Inverse Kinematics Modeling of Soft Manipulator Based on Optimized Particle Swarm Optimization-Back Propagation Neural Network

Abstract

In recent years, soft manipulators have attracted much attention in the field of robotics research due to their favorable flexibility, good environmental adaptability, and safety in human interaction. Despite this, the accurate and fast modeling of soft manipulators remains a difficult task subject to the uncertainties in their highly nonlinear. This article proposed an accurate, fast, and end-to-end modeling method based on data driven particle swarm optimization-back propagation neural network (PSO-BPNN).

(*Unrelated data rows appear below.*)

(** The freshness test looks at whole days: an event passes as long as it is
    less than eight days old. *)
Lemma timedelta_days_le_7 (td : timedelta) :
  timedelta_days td <= 7 <-> td < 8 * microseconds_per_day.
Proof.
  unfold timedelta_days.
  assert (H : 0 < microseconds_per_day) by reflexivity.
  split; intros Hd.
  - destruct (Z.lt_ge_cases td (8 * microseconds_per_day)) as [|Hge];
      [assumption|].
    assert (8 <= td / microseconds_per_day); [|lia].
    apply Z.div_le_lower_bound; [exact H|lia].
  - assert (td / microseconds_per_day < 8); [|lia].
    apply Z.div_lt_upper_bound; [exact H|lia].
Qed.

(** ** The loop invariant: [current_count] is the number of rows *)

Lemma store_size_Some f t :
  database f = Some t -> store_size f = Z.of_nat (List.length (rows t)).
Proof. unfold store_size. now intros ->. Qed.

Lemma insert_row_length t o r ts ty :
  List.length (rows (insert_row t o r ts ty)) = S (List.length (rows t)).
Proof. cbn. rewrite length_app. cbn. lia. Qed.

Lemma process_event_inv capacity w repository e f f' o :
  0 < capacity ->
  cycle_inv capacity f ->
  process_event capacity w repository e f = (f', o) ->
  store_size f' <= capacity /\ (o = Return tt -> cycle_inv capacity f').
Proof.
  intros Hcap [(t & Hdb & Hcount) Hsize] Hrun.
  rewrite (store_size_Some _ _ Hdb) in Hsize.
  rewrite process_event_eq, Hdb in Hrun.
  assert (Hinv : cycle_inv capacity f).
  { split; [exists t; auto|]. now rewrite (store_size_Some _ _ Hdb). }
  assert (Htick : cycle_inv capacity (tick f)).
  { split; [exists t; auto|]. unfold store_size, tick; cbn. now rewrite Hdb. }
  destruct (created_at e) as [ts|].
  2:{ inversion Hrun; subst. split; [apply Hinv|discriminate]. }
  destruct (timedelta_days (clock w (clock_reads f) - ts) >? 7).
  { inversion Hrun; subst. split; [apply Htick|auto]. }
  destruct (Z.geb_spec (current_count f) capacity) as [Hfull|Hroom].
  { inversion Hrun; subst. split; [apply Htick|discriminate]. }
  destruct (event_type e) as [ty|]; inversion Hrun; subst; clear Hrun.
  - unfold cycle_inv, counted, store_size; cbn [database current_count].
    rewrite insert_row_length. split; [lia|]. intros _. split; [|lia].
    eexists. split; [reflexivity|]. rewrite insert_row_length. lia.
  - unfold store_size; cbn [database]. split; [lia|discriminate].
Qed.

Lemma for_each_cons {A} (x : A) xs (body : A -> M unit) f :
  for_each (x :: xs) body f =
  match body x f with
  | (f', Return _) => for_each xs body f'
  | (f', Raise e) => (f', Raise e)
  end.
Proof. reflexivity. Qed.

Lemma events_loop_inv capacity w repository events : forall f,
  0 < capacity ->
  cycle_inv capacity f ->
  Forall (fun f' => store_size f' <= capacity)
         (for_each_trace events (process_event capacity w repository) f)
  /\ (forall f' u,
        for_each events (process_event capacity w repository) f
          = (f', Return u) ->
        cycle_inv capacity f').
Proof.
  induction events as [|e events IH]; intros f Hcap Hinv.
  - split; [constructor|]. intros f' u H. inversion H; subst. exact Hinv.
  - rewrite for_each_cons. cbn [for_each_trace].
    destruct (process_event capacity w repository e f) as [f1 o] eqn:Hstep.
    destruct (process_event_inv _ _ _ _ _ _ _ Hcap Hinv Hstep) as [Hsz Hnext].
    destruct o as [[]|ex].
    + destruct (IH f1 Hcap (Hnext eq_refl)) as [Htr Hend].
      split; [constructor; assumption|exact Hend].
    + split; [constructor; [assumption|constructor]|discriminate].
Qed.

This network is targeted at the end-to-end tabular data and can easily realize accurate 3-D control of the soft manipulator. First, a simple, fast, and accurate inverse kinematic model of soft manipulator was generalized based on the BPNN, and then, a PSO algorithm was employed to optimize the BPNN, establishing an accurate and faster convergence inverse kinematic model mapping between 3-D end tip coordinates, and air pressures of three chambers applied in the soft manipulator. In addition, an external load was introduced to verify the data generalization of the model. Through trajectory tracking experiments, this method is proven to achieve good performance, which has the lowest average error of tip position (0.5590 and 1.2217 mm with load), best converge speed (converge at 221 epoch and converge at 256 with load), fastest training speed per epoch (0.0104 and 0.0242 s with load), the lowest standard deviation (0.1029) and the second lowest standard deviation (0.1199) with load, and the lowest average relative error (1.09% and 2.38% with load). Results demonstrated that the proposed model could effectively improve the training speed, end tip control accuracy, and data generalization of the soft manipulator.